DATA EXCERPTS:
(** C28: hiding a covered tuple succeeds, keeps the entry's invariant (in particular the bitmap
    never outgrows the 1024 words of the on-disk buffer), marks the entry changed, hides exactly this
    tuple among the covered ones and counts it once.  It reports that the tuple may be updated exactly if
    it was visible; for a tuple that was hidden the report depends on the entry and not on the tuple: self
    updated if any change of the entry is not yet stored, updated if none is.  So after a tuple has been
    hidden in an entry, every tuple that was hidden in the entry before, whoever hid it, is reported as
    self updated too. *)
Theorem visimap_hide_tuple e t :
  entry_inv e → aotid_wf t → AppendOnlyVisimapEntry_CoversTuple e t = true →
  ∃ visible res e',
    AppendOnlyVisimapEntry_IsVisible e t = Ok visible ∧
    AppendOnlyVisimapEntry_HideTuple e t = Ok (res, e') ∧
    res = (if visible then HeapTupleMayBeUpdated
           else if AppendOnlyVisimapEntry_HasChanged e then HeapTupleSelfUpdated
           else HeapTupleUpdated) ∧
    entry_inv e' ∧ AppendOnlyVisimapEntry_HasChanged e' = true ∧
    hidden e' = {[offset_of e t]} ∪ hidden e ∧
    AppendOnlyVisimapEntry_GetHiddenTupleCount e' =
      AppendOnlyVisimapEntry_GetHiddenTupleCount e + (if visible then 1 else 0) ∧
    ∀ t', aotid_wf t' → AppendOnlyVisimapEntry_CoversTuple e t' = true →
      AppendOnlyVisimapEntry_CoversTuple e' t' = true ∧
      AppendOnlyVisimapEntry_IsVisible e' t' =
        (if decide (t' = t) then Ok false else AppendOnlyVisimapEntry_IsVisible e t') ∧
      (AppendOnlyVisimapEntry_IsVisible e t' = Ok false →
       ∃ e'', AppendOnlyVisimapEntry_HideTuple e' t' = Ok (HeapTupleSelfUpdated, e'') ∧ hidden e'' = hidden e').
Proof.
  intros Hinv Ht Hcov. destruct (HideTuple_spec e t Hinv Hcov) as (b' & Hh & Hlen & Hwf & Hhas).
  pose proof (IsVisible_spec e t Hinv Hcov) as Hvis.
  destruct (proj1 (covers_spec e t Hinv) Hcov) as [Hseg Hoff].
  set (e' := mkVisimapEntry _ _ _ _ _ _) in Hh.
  assert (entry_inv e') as Hinv' by (destruct Hinv; by split).
  assert (hidden e' = {[offset_of e t]} ∪ hidden e) as Hset.
  { apply set_eq. intros y. unfold hidden. rewrite elem_of_union, elem_of_singleton,
      !elem_of_bms_to_set. destruct (decide (0 ≤ y)); [|naive_solver lia].
    simpl ve_bitmap. rewrite Hhas by done. rewrite orb_true_iff, bool_decide_eq_true. naive_solver. }
  eexists _, _, e'. split; [exact Hvis|]. split; [exact Hh|].
  split; [unfold AppendOnlyVisimapEntry_HasChanged;
          by destruct (bms_has (ve_bitmap e) (offset_of e t)), (dirty e)|].
  split; [done|]. split; [done|]. split; [done|]. split.
  - rewrite !hidden_num, Hset by done.
    destruct (bms_has (ve_bitmap e) (offset_of e t)) eqn:Ewas; cbn [negb].
    + rewrite subseteq_union_1_L; [lia|]. apply singleton_subseteq_l, elem_of_bms_to_set. split; [lia|done].
    + rewrite size_union, size_singleton; [lia|]. apply disjoint_singleton_l.
      unfold hidden. rewrite elem_of_bms_to_set. intros [_ ?]. congruence.
  - intros t' Ht' Hcov'. destruct (proj1 (covers_spec e t' Hinv) Hcov') as [Hseg' Hoff'].
    assert (AppendOnlyVisimapEntry_CoversTuple e' t' = true) as Hcov''
      by (apply covers_spec; [done|]; by split).
    pose proof (IsVisible_spec e t' Hinv Hcov') as Hv1. pose proof (IsVisible_spec e' t' Hinv' Hcov'') as Hv2.
    change (offset_of e' t') with (offset_of e t') in Hv2. simpl ve_bitmap in Hv2. rewrite Hhas in Hv2 by lia. split; [done|]. split.
    + rewrite Hv1, Hv2. destruct (decide (t' = t)) as [->|Heq]; [by rewrite bool_decide_eq_true_2|].
      rewrite bool_decide_eq_false_2; [done|]. intros Hoffs. apply Heq, aotid_ext; [done..|congruence|].
      unfold offset_of in Hoffs. lia.
    + rewrite Hv1. intros [= Hhid]. apply negb_false_iff in Hhid. apply hide_hidden; [done|done|done|]. change (bms_has (Some b') (offset_of e t') = true). rewrite Hhas, Hhid by lia. apply orb_true_r.
Qed.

TASK DESCRIPTION: Retype the entries above exactly, but only from the line containing "split; [done|]. split;" through the line containing "destruct (bms_has (ve_bitmap e) (offset_of e t)) eqn:Ewas;", both included.

RESULT FOR THIS TASK:
  split; [done|]. split; [done|]. split; [done|]. split.
  - rewrite !hidden_num, Hset by done.
    destruct (bms_has (ve_bitmap e) (offset_of e t)) eqn:Ewas; cbn [negb].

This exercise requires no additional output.